The sinking of the Llandovery Castle served only to harden Allied resolve
Less than a month after the sinking, on 11th June 1918, U-86’s commander was awarded the prestigious decoration of Knights Cross with Swords – an act as stupid as it was insensitive. Allied and neutral outrage at the atrocity was predictably fierce and deepened by the fact that a total of fourteen female nurses had died. The sinking of the Llandovery Castle, like that of the Lusitania in 1915, proved counterproductive, prompting even stronger Allied resentment against Germany and hardening resolve to see the war through to its bitter conclusion. After the war Captain Brümmer-Patzig and two of his officers were arraigned in 1921 at what proved to be the farcical Leipzig war-crimes trials. Sympathisers helped Brümmer-Patzig flee the country, and so he evaded retribution, while his subordinates were acquitted on the argument that “We were only following orders” – a defence that was made again in Nuremberg twenty-five years later, thought with less success. Brümmer-Patzig was to see U-boat service again in WW2, this time in a training role, and he lived on to 1984.

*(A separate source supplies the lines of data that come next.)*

(** The loop over the transitions; its result is the last state. *)
Fixpoint check_transitions (first previous : value) (states : list value) : result value :=
  match states with
  | [] => Ok previous
  | next :: states =>
      _ ← require (same_immutable first next) "compact transition changed immutable fields";
      _ ← require (fulfilled previous next || expired previous next || retried previous next)
            "missing or invalid compact state transition";
      check_transitions first next states
  end.
Definition validateCompactTransitions (values : list value) : result value :=
  states ← mapM normalizeCompactWitness values;
  match states with
  | [] => Throw "missing compact request creation event"
  | first :: states =>
      _ ← require (created first) "missing or invalid compact request creation event";
      check_transitions first first states
  end.
End witnesses.

(** ** Endpoints *)

(** ethers: the contract interface, and the texts of quantities. *)
Record parsed_log := { l_keyHash : string; l_requestId : Z; l_consumer : string; l_request : value }.
Class CompactInterface := {
  encodeFunctionData : string → list value → result string;
  decodeFunctionResult : string → value → result value;    (* the first output *)
  parseLog : value → result parsed_log;
  encodeEventLog : string → Z → string → value → result (string * list string);   (* data, topics *)
  topicHash : string;
  toQuantity : Z → string;
  toBeHex32 : value → result string
}.
(** [p.send(method, params)], where [p] is named by its URL. *)
Class RpcSend := { rpc_send : nat → string → string → list value → result value }.

Record anchor := { a_number : Z; a_tag : string; a_hash : value }.
Record compact_prover := { cp_mode : value; cp_prove : nat → value → result value }.
Record compact_options := {
  co_providers : option (list string); co_rpcUrls : value; co_allowSharedOrigin : bool;
  co_chainId : value; co_coordinatorAddress : string; co_requestId : value; co_keyHash : value;
  co_includeSeed : bool; co_witness : value; co_fromBlock : value;
  co_action : option string; co_proofProvider : option compact_prover; co_from : string;
  co_gasPriceWei : value; co_gasLimit : value
}.
(** [{ ...options, rpcUrls: undefined, providers, includeSeed }] *)
Definition scoped (o : compact_options) (providers : list string) (includeSeed : bool) : compact_options :=
  {| co_providers := Some providers; co_rpcUrls := VUndef;
     co_allowSharedOrigin := co_allowSharedOrigin o; co_chainId := co_chainId o;
     co_coordinatorAddress := co_coordinatorAddress o; co_requestId := co_requestId o;
     co_keyHash := co_keyHash o; co_includeSeed := includeSeed; co_witness := co_witness o;
     co_fromBlock := co_fromBlock o; co_action := co_action o; co_proofProvider := co_proofProvider o;
     co_from := co_from o; co_gasPriceWei := co_gasPriceWei o; co_gasLimit := co_gasLimit o |}.
(** [{ ...options, witness }] *)
Definition with_witness (o : compact_options) (w : value) : compact_options :=
  {| co_providers := co_providers o; co_rpcUrls := co_rpcUrls o;
     co_allowSharedOrigin := co_allowSharedOrigin o; co_chainId := co_chainId o;
     co_coordinatorAddress := co_coordinatorAddress o; co_requestId := co_requestId o;
     co_keyHash := co_keyHash o; co_includeSeed := co_includeSeed o; co_witness := w;
     co_fromBlock := co_fromBlock o; co_action := co_action o; co_proofProvider := co_proofProvider o;
     co_from := co_from o; co_gasPriceWei := co_gasPriceWei o; co_gasLimit := co_gasLimit o |}.

Record compact_state := {
  st_request : value; st_requestId : Z; st_commitment : string; st_actualSeed : value; st_anchor : anchor
}.
Record compact_event := {
  e_block : Z; e_index : Z; e_blockHash : value; e_transactionHash : value; e_witness : value
}.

A final point. All of the cases mentioned here occurred in British home waters in which German U-boats operated from close-by bases on the Belgian coast. It was to capture these bases, and so curtail the U-boat campaign, that the Third Ypres campaign (often referred to as Passchendaele) was launched in mid-1917. This campaign is frequently portrayed disparagingly as a futile effort to capture a few square miles of muddy ground. The victims on the hospital ships, and on the hundreds of other vessels that were fell prey to the U-boats might have disagreed.